CBC (Taiwan) to Stay on Hold
We expect CBC to keep rates unchanged at 1.875%, in line with consensus, on 21 March. While the CBC hinted at a shift to an easing bias at its previous meeting, CPI inflation has remained high (January-February +2.4% YoY vs the central bank’s target of 0-2%). Electricity price hikes in April also pose upside risks to CPI. As such, we expect the CBC to return to a neutral tone at this meeting.
Bank Indonesia to Stay on Hold
We expect BI to keep its policy rate unchanged at 6% on 20 March, in line with consensus. Inflation picked up to 2.8% YoY in February though remains within BI’s target range of 1.5%-3.5%. IDR has also remained stable. Given uncertainty over the Fed’s path, and reaccelerating inflation, we expect BI to keep a wait and see approach and leave the policy rate unchanged.
CNB to Remain Cautious
A 4.9pp drop in YoY inflation since the last policy meeting will not mean accelerated rate cuts from the CNB. Although headline inflation is back at target, core remains elevated, as does services inflation, FX weakness is doing some of the work to loosen monetary conditions, and the CNB see neutral rates as higher than before the pandemic. The cautious stance is likely to continue with another 50bps cut, taking the policy rate to 5.75%.
South African Inflation, Inflation Expectations Key Ahead of SARB Meeting
Higher fuel prices, still-elevated food prices and the annual survey on medical health insurance all leave upside risks for February CPI on Wednesday. And despite a more favourable base effect than last month, YoY CPI is expected to rise again, heading towards the top end of the SARB’s 3-6% target.
Tuesday’s quarterly BER inflation expectations survey will also be closely watched by the SARB. Expectations rose in Q4, reversing the improvement in Q3, and any further worsening alongside accelerating inflation will mean the SARB’s very hawkish rhetoric is here to stay for a while.

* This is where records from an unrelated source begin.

(* ===== verification/RegistryOps.v ===== *)
(** * Registering groups of types

    What [register_rec_group] does to the registry: the canonical key, the counts of
    the groups it refers to, the new types in the slab with their lists of
    supertypes, and the trampoline types of its functions.  The invariant of
    [RegistryInv] is kept, and where the indices of the slab are given out without
    gaps the stored types are the unrolling of the key. *)

From Stdlib Require Import ZArith Lia.
From stdpp Require Import base list gmap numbers option relations sorting.
From S2P Require Import Prelude Slab WasmTypes TypeMatching TypeRegistry RegistryInv.
Open Scope Z_scope.

(** ** Allocation in the slab *)

Section Alloc.
  Context {T E : Type} (oc : bool) (min_cap : Z) (Hmin : min_cap <= 16).
  Implicit Types s : Slab T.

Lemma entry_new_inv (i : nat) id : entry_new (E:=E) i = Ok id -> id = key i.
Proof. unfold entry_new, key. intros H. by outcome_inv. Qed.

Lemma try_alloc_size s v id s' :
  try_alloc (E:=E) oc s v = Ok (Some id, s') ->
  cap s' = cap s /\ (length (entries s) <= length (entries s') <= S (length (entries s)))%nat /\
  (free s = None -> free s' = None /\ arith (E:=E) oc 32 (slen s + 1) = Ok (slen s')).
Proof.
  unfold try_alloc, try_alloc_index. intros H. destruct (free s) as [f|] eqn:Hf.
  - cbn [mbind outcome_bind] in H. outcome_inv. case_match; [done|]. outcome_inv. cbn.
    rewrite length_insert. split; [done|]. split; [cbn; lia|done].
  - case_match; outcome_inv; [|done]. cbn in *. case_match eqn:Hx; [done|]. outcome_inv. cbn.
    rewrite length_insert, length_app. cbn. split; [done|]. split; [lia|]. intros _.
    split; [|done]. match goal with H : entry_new _ = Ok _ |- _ => apply entry_new_inv in H as -> end.
    match goal with H : (_ ++ _) !! _ = Some _ |- _ => rewrite entry_index_key, list_lookup_middle in H by done end.
    congruence.
Qed.
(* ===== verification/RegistryWorld.v ===== *)
(** * The registry and its handles

    Programs hold types through [RegisteredType] and [TypeCollection].  A world is
    the registry with the handles there are; its steps are the operations on them,
    one at a time.  In every world that steps lead to, no operation panics, a type
    that a handle holds stays registered under its index, and a registry without
    handles is empty.  What happens when two threads release the same group is
    looked at separately. *)

From Stdlib Require Import ZArith Lia.
From stdpp Require Import base list gmap numbers option relations sorting.
From S2P Require Import Prelude Slab WasmTypes TypeMatching TypeRegistry RegistryInv RegistryOps.
Open Scope Z_scope.

(** ** Worlds *)

Inductive handle :=
| HType (t : RegisteredType)
| HTypes (c : TypeCollection).

Record World := { reg : TypeRegistryInner; handles : list handle }.

Definition world_new : World := {| reg := registry_new; handles := [] |}.

Inductive op :=
| New (ty : WasmSubType)
| Root (i : Z)
| Clone (k : nat)
| Drop (k : nat)
| Load (m : ModuleTypes).

Section Run.
  Context (dbg oc : bool) (min_cap : Z).

Definition run (o : op) (w : World) : outcome reg_error World :=
  match o with
  | New ty =>
      '(t, r) ← registered_new dbg oc min_cap (reg w) ty;
      Ok {| reg := r; handles := HType t :: handles w |}
  | Root i =>
      '(ot, r) ← root dbg (reg w) i;
      Ok {| reg := r; handles := match ot with Some t => HType t :: handles w | None => handles w end |}
  | Clone k =>
      match handles w !! k with
      | Some (HType t) =>
          '(t, r) ← registered_clone (reg w) t;
          Ok {| reg := r; handles := HType t :: handles w |}
      | _ => Ok w
      end
  | Drop k =>
      match handles w !! k with
      | Some (HType t) =>
          r ← registered_drop dbg oc (reg w) t;
          Ok {| reg := r; handles := delete k (handles w) |}
      | Some (HTypes c) =>
          r ← collection_drop dbg oc (reg w) c;
          Ok {| reg := r; handles := delete k (handles w) |}
      | None => Ok w
      end
  | Load m =>
      '(c, r) ← new_for_module dbg oc min_cap (reg w) m;
      Ok {| reg := r; handles := HTypes c :: handles w |}
  end.
End Run.
(** *** Copying *)

Section CopyOps.
  Context {T H : Type} `{!GcHeap T H} (inv : GcStore T H -> list Z -> Prop) (room : Z)
    `{!GcAccounting inv room} (dbg : bool) (lim : option StoreLimits).
  Implicit Types (s : GcStore T H) (t : Table).

Lemma a_copy_type x y d i n x' : a_copy x y d i n = Some x' -> a_type x = a_type y.
Proof. by destruct x, y. Qed.

Lemma length_copied {A} (k : list A) i n : (i + n <= length k)%nat -> length (take n (drop i k)) = n.
Proof. intros Hi. rewrite length_take, length_drop. lia. Qed.

Lemma a_copy_length x y d i n x' :
  a_copy x y d i n = Some x' -> (d + n <= a_length x)%nat -> (i + n <= a_length y)%nat -> a_length x' = a_length x.
Proof.
  destruct x, y; try discriminate; intros [= <-] Hd Hi; cbn [a_length] in *;
    apply length_overwrite; rewrite length_copied; lia.
Qed.

Lemma copy_elements_ok {E} s t u x y d i n x' rest :
  table_repr t x -> table_repr u y -> a_copy x y d i n = Some x' ->
  (d + n <= a_length x)%nat -> (i + n <= a_length y)%nat ->
  inv s (a_refs x ++ rest) -> roomy room (a_length x) rest -> (forall r, r ∈ a_refs y -> r ∈ rest) ->
  exists s' t', copy_elements (E:=E) s t u d i n = Ok (s', t') /\ table_repr t' x' /\ inv s' (a_refs x' ++ rest).
Proof.
  intros Ht Hu Hc Hd Hi Hs Hroom Hb. unfold copy_elements. rewrite (repr_type _ _ Ht).
  destruct x as [l lz m|l m], y as [k kz km|k km]; try discriminate; apply (inj Some) in Hc; subst x';
    cbn [a_type a_length a_refs] in *.
  - rewrite (repr_funcrefs _ _ _ _ Ht), (repr_funcrefs _ _ _ _ Hu). cbn [mbind outcome_bind].
    rewrite !(proj2 (Nat.leb_le _ _)) by lia. cbn [assert_ mbind outcome_bind].
    edestruct (repr_funcrefs_mut (E:=E) t l lz m) as (t' & Hw & Hr'); [exact Ht| |rewrite Hw; by exists s, t'].
    rewrite length_overwrite; [done|]. rewrite length_copied; lia.
  - rewrite (repr_gc_refs _ _ _ Ht), (repr_gc_refs _ _ _ Hu). cbn [mbind outcome_bind].
    rewrite !(proj2 (Nat.leb_le _ _)) by lia. cbn [assert_ mbind outcome_bind].
    destruct (copy_refs_ok inv room (E:=E) n s l k rest d i Hs Hroom Hb Hd Hi) as (s' & Hw & Hs').
    rewrite Hw. cbn [mbind outcome_bind].
    edestruct (repr_gc_refs_mut (E:=E) t l m) as (t' & Hm & Hr'); [exact Ht| |rewrite Hm; by exists s', t'].
    rewrite length_overwrite; [done|]. rewrite length_copied; lia.
Qed.

Lemma overwrite_same {A} (l : list A) d n : (d + n <= length l)%nat -> overwrite l d (take n (drop d l)) = l.
Proof.
  intros Hd. unfold overwrite. rewrite length_copied by done. rewrite <- drop_drop, take_drop. apply take_drop.
Qed.

Lemma copy_within_ok {E} s t x d i n x' rest :
  table_repr t x -> a_copy x x d i n = Some x' -> (d + n <= a_length x)%nat -> (i + n <= a_length x)%nat ->
  inv s (a_refs x ++ rest) -> roomy room (a_length x) rest ->
  exists s' t', copy_elements_within (E:=E) s t d i n = Ok (s', t') /\ table_repr t' x' /\ inv s' (a_refs x' ++ rest).
Proof.
  intros Ht Hc Hd Hi Hs Hroom. unfold copy_elements_within. destruct (Nat.eqb_spec i d) as [->|Hne].
  { exists s, t. destruct x as [l lz m|l m]; cbn [a_copy a_length] in *; apply (inj Some) in Hc; subst x';
      rewrite overwrite_same by done; done. }
  rewrite (repr_type _ _ Ht). destruct x as [l lz m|l m]; apply (inj Some) in Hc; subst x'; cbn [a_type a_length a_refs] in *.
  - rewrite (repr_funcrefs _ _ _ _ Ht). cbn [mbind outcome_bind].
    rewrite !(proj2 (Nat.leb_le _ _)) by lia. cbn [assert_ mbind outcome_bind].
    edestruct (repr_funcrefs_mut (E:=E) t l lz m) as (t' & Hw & Hr'); [exact Ht| |rewrite Hw; by exists s, t'].
    rewrite length_overwrite; [done|]. rewrite length_copied; lia.
  - rewrite (repr_gc_refs _ _ _ Ht). cbn [mbind outcome_bind].
    assert (Hcp : exists s', (if Nat.ltb d i then copy_up (E:=E) s n l d i else copy_down s n l d i) =
        Ok (s', overwrite l d (take n (drop i l))) /\ inv s' (held_by (overwrite l d (take n (drop i l))) ++ rest)).
    { destruct (Nat.ltb_spec d i) as [Hlt|Hge]; [by apply (copy_up_ok inv room)|].
      apply (copy_down_ok inv room); try done. lia. }
    destruct Hcp as (s' & Hw & Hs'). rewrite Hw. cbn [mbind outcome_bind].
    edestruct (repr_gc_refs_mut (E:=E) t l m) as (t' & Hm & Hr'); [exact Ht| |rewrite Hm; by exists s', t'].
    rewrite length_overwrite; [done|]. rewrite length_copied; lia.
Qed.

Lemma other_table a d i y r : a !! i = Some y -> i <> d -> r ∈ a_refs y -> r ∈ tables_refs (delete d a).
Proof.
  intros Hy Hne Hr. apply list_elem_of_bind. exists y. split; [done|].
  destruct (decide (i < d)%nat).
  - apply list_elem_of_lookup_2 with i. by rewrite list_lookup_delete_lt.
  - apply list_elem_of_lookup_2 with (i - 1)%nat. rewrite list_lookup_delete_ge by lia.
    by replace (S (i - 1)) with i by lia.
Qed.

Definition tables_bounded (a a' : list atable) (uses rest : list Z) : Prop :=
  Z.of_nat (slots a + slots a' + length uses + length rest) + 1 < room.

Lemma checked_bounds len n i :
  Z.of_nat len < 2 ^ 32 -> in_u 32 i -> in_u 32 n ->
  (match checked 32 (i + n) with Some m => m <=? Z.of_nat len | None => false end) = in_bounds len i n.
Proof.
  unfold in_u, in_bounds. intros Hl Hi Hn. destruct (checked 32 (i + n)) as [m|] eqn:Hc.
  - apply checked_Some in Hc as [_ Hm]. by subst m.
  - apply checked_None in Hc. symmetry. apply Z.leb_gt. unfold in_u in Hc. lia.
Qed.

Lemma copy_op_ok tables a s d i dst src len f rest :
  Forall2 table_repr tables a -> in_u 32 dst -> in_u 32 src -> in_u 32 len ->
  spec_copy a d i dst src len = Some f ->
  inv s (tables_refs a ++ rest) -> tables_bounded a (te_tables f) [] rest ->
  exists tables' s', run_table_op dbg lim tables s (Copy d i dst src len) = Ok (te_result f, tables', s') /\
    Forall2 table_repr tables' (te_tables f) /\ inv s' (tables_refs (te_tables f) ++ te_gives f ++ te_leaks f ++ rest).
Proof.
  intros Ha Hd Hi Hn Hf Hs Hroom. unfold spec_copy in Hf.
  destruct (a !! d) as [x|] eqn:Hx; [|done]. destruct (a !! i) as [y|] eqn:Hy; [|done]. cbn [mbind option_bind] in Hf.
  destruct (a_copy x y _ _ _) as [x'|] eqn:Hc; [|done]. cbn [mbind option_bind] in Hf.
  destruct (Forall2_lookup_r _ _ _ _ _ Ha Hx) as (t & Ht & Htx). destruct (Forall2_lookup_r _ _ _ _ _ Ha Hy) as (u & Hu & Huy).
  cbn [run_table_op]. unfold table_copy. rewrite Ht, Hu. cbn [unwrap mbind outcome_bind].
  rewrite (repr_size _ _ Htx), (repr_size _ _ Huy). cbn [mbind outcome_bind].
  rewrite !checked_bounds by (try done; by eapply repr_fits).
  destruct (in_bounds (a_length y) src len) eqn:Hsb, (in_bounds (a_length x) dst len) eqn:Hdb; cbn [negb orb andb] in *;
    apply (inj Some) in Hf; subst f; [|by exists tables, s..].
  rewrite (repr_type _ _ Htx), (repr_type _ _ Huy), (a_copy_type _ _ _ _ _ _ Hc).
  rewrite debug_assert_true by (by apply bool_decide_eq_true). cbn [mbind outcome_bind te_result te_tables te_gives te_leaks app] in *.
  unfold in_bounds, in_u in *. apply Z.leb_le in Hsb, Hdb.
  assert (Hrest : inv s (a_refs x ++ tables_refs (delete d a) ++ rest)).
  { eapply acc_perm; [|exact Hs]. by rewrite (tables_split _ _ _ Hx), app_assoc. }
  assert (Hroomy : roomy room (a_length x) (tables_refs (delete d a) ++ rest)).
  { unfold roomy, tables_bounded in *. rewrite length_app. pose proof (tables_refs_length (delete d a)).
    rewrite (slots_split _ _ _ Hx) in Hroom. cbn [length] in Hroom. lia. }
  assert (Hcopy : exists s' t', (if bool_decide (d = i)
      then copy_elements_within (E:=Trap) s t (Z.to_nat dst) (Z.to_nat src) (Z.to_nat len)
      else copy_elements s t u (Z.to_nat dst) (Z.to_nat src) (Z.to_nat len)) = Ok (s', t') /\ table_repr t' x' /\
      inv s' (a_refs x' ++ tables_refs (delete d a) ++ rest)).
  { case_bool_decide as Hdi.
    - subst i. simplify_eq. apply copy_within_ok with x; try done; lia.
    - apply copy_elements_ok with x y; try done; try lia. intros r Hr. apply list.elem_of_app. left.
      by eapply other_table. }
  destruct Hcopy as (s' & t' & Hw & Hr' & Hs'). rewrite Hw. cbn [mbind outcome_bind settle].
  exists (<[d := t']> tables), s'. split; [done|]. split; [by apply Forall2_insert|].
  eapply acc_perm; [|exact Hs']. by rewrite (tables_insert _ _ _ x' Hx), app_assoc.
Qed.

BCB (Brazil) to Cut 50bps, May Drop Guidance on Pace
We expect BCB to cut rates by 50bps to 10.75% on 20 March, in line with the earlier guidance from the central bank and widely expected by the market. The committee has been guiding towards 50bps of cuts in future meetings. However, this time there is a risk that they will drop this guidance or keep it only for the next meeting and not thereafter. The market may see this as hawkish. Our expectation is 50, 50, and 25bps in the next three meetings (including next week’s).
Banxico to Cut 25bps, Starting Its Easing Cycle
We expect Banxico to cut rates by 25bps to 11% on 21 March. The market is split on this with a minority expecting an unchanged decision. We think the cut will be a close call, likely with split voting.
The central bank will guide towards data dependence and stress a gradual and calibrated path. We expect Banxico to stick to 25bps decrements over the next few policy meetings.